I approached what looked like a reception desk but then again, it can’t have been, because the woman looked up at me quite furiously and said nothing. So I said nothing. Then she said: ‘Well?’ So maybe it was a reception desk. Or not so much a reception desk as a rejection desk. I handed her my paperwork from the healthcare trust with the all-important number I had been assigned and she tapped her computer and told me to sit down in a corridor round the corner.


So I did as I was told and walked through the main area with the nailed-to-the-floor queuers and sat myself down in the corridor.

‘Will ticket number 32 please go to position five,’ said the computer.

I stared at the paperwork bearing the map of the hospital and noticed that just down from Effort Street was something called Ronald McDonald House. I suppose this is because the burger chain put up the money for an accommodation unit for relatives of sick children, which is nice, but it still made me feel like I was in a sci-fi movie where any minute now James Caan was going to roller-skate past me in body armour, chased by agents of the corporations.
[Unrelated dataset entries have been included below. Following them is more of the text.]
(** [orders_collection.find_one({"_id": order_id})]: the first match, or
    [None]. *)
Definition find_one (order_id : string) : M (option document) :=
  docs ← storage; mret (List.find (matches order_id) docs).

(** [orders_collection.find()], read to the end by [list(...)]. *)
Definition find_all : M (list document) := storage.

Definition has_id (k : key) (d : document) : bool :=
  match k, _id d with
  | ObjectIdKey a, ObjectIdKey b => bool_decide (a = b)
  | StrKey a, StrKey b => bool_decide (a = b)
  | _, _ => false
  end.

(** [ObjectId()] *)
Definition new_ObjectId : M ObjectId := λ w,
  (Return (ObjectId_seq w (ObjectId_next w)), with_ObjectId_taken w).

(** [orders_collection.insert_one(order_dict)] for a dict without ["_id"]:
    the driver puts a fresh [ObjectId] under ["_id"] of the caller's dict
    and sends it; the unique index on ["_id"] refuses a duplicate.  The
    result is [inserted_id] together with the dict as the driver left it. *)
Definition insert_one (order_dict : gmap string value) : M (ObjectId * document) :=
  oid ← new_ObjectId;
  docs ← storage;
  let doc := {| _id := ObjectIdKey oid; fields := order_dict |} in
  if existsb (has_id (ObjectIdKey oid)) docs
  then raise (PyError "DuplicateKeyError" ("E11000 duplicate key error: " +:+ ObjectId_str oid))
  else w ← get_world; put_world (with_orders (docs ++ [doc]) w);; mret (oid, doc).

(** [{"$set": update_dict}] on one document: the keys of [update_dict] are
    set, the others stay. *)
Definition set_fields (update_dict : gmap string value) (d : document) : document :=
  {| _id := _id d; fields := update_dict ∪ fields d |}.

Fixpoint update_first (order_id : string) (update_dict : gmap string value)
    (docs : list document) : list document * Z :=
  match docs with
  | [] => ([], 0%Z)
  | d :: rest =>
      if matches order_id d then (set_fields update_dict d :: rest, 1%Z)
      else let '(rest', n) := update_first order_id update_dict rest in (d :: rest', n)
  end.

(** [orders_collection.update_one({"_id": order_id}, {"$set": update_dict})];
    the result is [matched_count]. *)
Definition update_one (order_id : string) (update_dict : gmap string value) : M Z :=
  docs ← storage;
  let '(docs', matched_count) := update_first order_id update_dict docs in
  w ← get_world; put_world (with_orders docs' w);; mret matched_count.

Fixpoint delete_first (order_id : string) (docs : list document) : list document * Z :=
  match docs with
  | [] => ([], 0%Z)
  | d :: rest =>
      if matches order_id d then (rest, 1%Z)
      else let '(rest', n) := delete_first order_id rest in (d :: rest', n)
  end.

(** [orders_collection.delete_one({"_id": order_id})]; the result is
    [deleted_count]. *)
Definition delete_one (order_id : string) : M Z :=
  docs ← storage;
  let '(docs', deleted_count) := delete_first order_id docs in
  w ← get_world; put_world (with_orders docs' w);; mret deleted_count.

(** ** The HTTP client and the interpreter *)

(** An f-string field: [None] prints as ["None"]. *)
Definition fstr (o : option string) : string := default "None" o.

(** [f"{os.getenv('USER_SERVICE_URL')}/users/{uid}"] *)
Definition users_url (uid : string) : M string :=
  w ← get_world; mret (fstr (USER_SERVICE_URL w) +:+ "/users/" +:+ uid).

(** [await client.get(url)] inside [async with httpx.AsyncClient()]: the
    call is logged; it gives the response, or raises when none comes back
    (connection refused, timeout, or a URL the client refuses before it
    sends anything). *)
Definition client_get (url : string) : M Response := λ w,
  match user_service w url with
  | Replied r => (Return r, with_request url w)
  | Unreachable m => (Raise (PyError "ConnectError" m), with_request url w)
  end.

(** [response.json()] *)
Definition Response_json (r : Response) : M json :=
  match body r with
  | Some j => mret j
  | None => raise (PyError "JSONDecodeError" "Expecting value: line 1 column 1 (char 0)")
  end.

(** [d.name] for a [dict] [d] and a [name] that is no method of [dict]:
    attribute lookup does not read the keys, Python raises. *)
Definition dict_getattr (d : document) (name : string) : M string :=
  raise (PyError "AttributeError" ("'dict' object has no attribute '" +:+ name +:+ "'")).

(** [order["_id"] = str(order["_id"])] *)
Definition id_to_str (d : document) : document :=
  {| _id := StrKey (key_str (_id d)); fields := fields d |}.

(** [order["_id"] = ...] when [find_one] gave [None] *)
Definition subscript (o : option document) : M document :=
  match o with
  | Some d => mret d
  | None => raise (PyError "TypeError" "'NoneType' object is not subscriptable")
  end.

(** ** The routes *)

(** [except Exception as e: raise HTTPException(status_code=500, detail=str(e))] *)
Definition internal_error {A} (e : exn) : M A := raise (HTTPException 500 (str e)).

(** [POST /orders/]: the [try] block, then the route. *)
Definition create_order_try (order : Order) : M document :=
  url ← users_url (user_id order);
  response ← client_get url;
  if negb (status_code response =? 200)%Z
  then raise (HTTPException 404 "User not found")
  else
    let order_dict := Order_dict order in
    '(inserted_id, order_dict) ← insert_one order_dict;
    mret {| _id := StrKey (ObjectId_str inserted_id); fields := fields order_dict |}.

Definition create_order (order : Order) : M document :=
  try_except (create_order_try order) internal_error.

(** [GET /orders/{order_id}] *)
Definition get_order_try (order_id : string) : M (document * json) :=
  order ← find_one order_id;
  match order with
  | None => raise (HTTPException 404 "Order not found")
  | Some order =>
      uid ← dict_getattr order "user_id";
      url ← users_url uid;
      response ← client_get url;
      if negb (status_code response =? 200)%Z
      then raise (HTTPException 404 "User not found")
      else
        user ← Response_json response;
        mret (id_to_str order, user)
  end.

Definition get_order (order_id : string) : M (document * json) :=
  try_except (get_order_try order_id) internal_error.

(** [GET /orders/] *)
Definition list_orders_try : M (list document) :=
  orders ← find_all;
  mret (id_to_str <$> orders).

Definition list_orders : M (list document) :=
  try_except list_orders_try internal_error.

(** [PATCH /orders/{order_id}] *)
Definition update_order_try (order_id : string) (order_update : OrderUpdate) : M document :=
  let update_dict := not_None_items (OrderUpdate_dict order_update) in
  if bool_decide (update_dict = ∅)
  then raise (HTTPException 400 "No fields to update")
  else
    matched_count ← update_one order_id update_dict;
    if (matched_count =? 0)%Z
    then raise (HTTPException 404 "Order not found")
    else
      order ← find_one order_id;
      order ← subscript order;
      mret (id_to_str order).

Definition update_order (order_id : string) (order_update : OrderUpdate) : M document :=
  try_except (update_order_try order_id order_update) internal_error.

(** The body of the confirmation, [{"message": "Order deleted"}]. *)
Definition deleted_message : gmap string value := {[ "message" := VStr "Order deleted" ]}.

(** [DELETE /orders/{order_id}] *)
Definition delete_order_try (order_id : string) : M (gmap string value) :=
  deleted_count ← delete_one order_id;
  if (deleted_count =? 0)%Z
  then raise (HTTPException 404 "Order not found")
  else mret deleted_message.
I always swore I wouldn’t return to St George’s after a surgeon there diagnosed three burst cysts which, she made clear, she had absolutely no intention of doing anything about. I went to a private hospital days later where a surgeon promptly declared them urgently horrible and took them out.

But times is hard, as we know, and I have a £500 excess on my health insurance. I decided that if I was to go somewhere for HRT it would be somewhere I had already paid for with years of National Insurance contributions.

And so it was that I sat in the corridor next to a cheese-counter queueing area staring at a map of Ronald McDonald House waiting for James Caan to skate by the sign on the wall saying ‘Listening To Our Staff’ (as opposed to our patients).

I was in this reverie when a nurse called my number and beckoned me to her station. There she put me on a scales and made me stand against the wall while she measured my height, which made me feel as though I was being measured up for my coffin.

As she strapped a blood pressure monitor to my arm I must have looked depressed because she said, crossly: ‘Are you all right?’ ‘Yes!’ I smiled, trying to look cheerful. I once looked upset at St George’s. I had raging eczema and because they didn’t have a dermatologist I burst into tears. That led to them threatening me with a ‘psych assessment’. As this one took my blood pressure, therefore, I forced my mouth into a desperate smile.

A few minutes later, I was called into the specialist’s room to find the tiniest little girl of about 12 sitting in a white coat behind the desk. Bless her, she really was just out of school. What could I do? I had to be nice.

Twenty minutes later, I was back out on Effort Street with no prescription for HRT in my hands that I could find. But among the huge wad of paperwork I did have two appointment cards for blood tests and a bone density scan, which may happen in about six months’ time, if I put in the effort.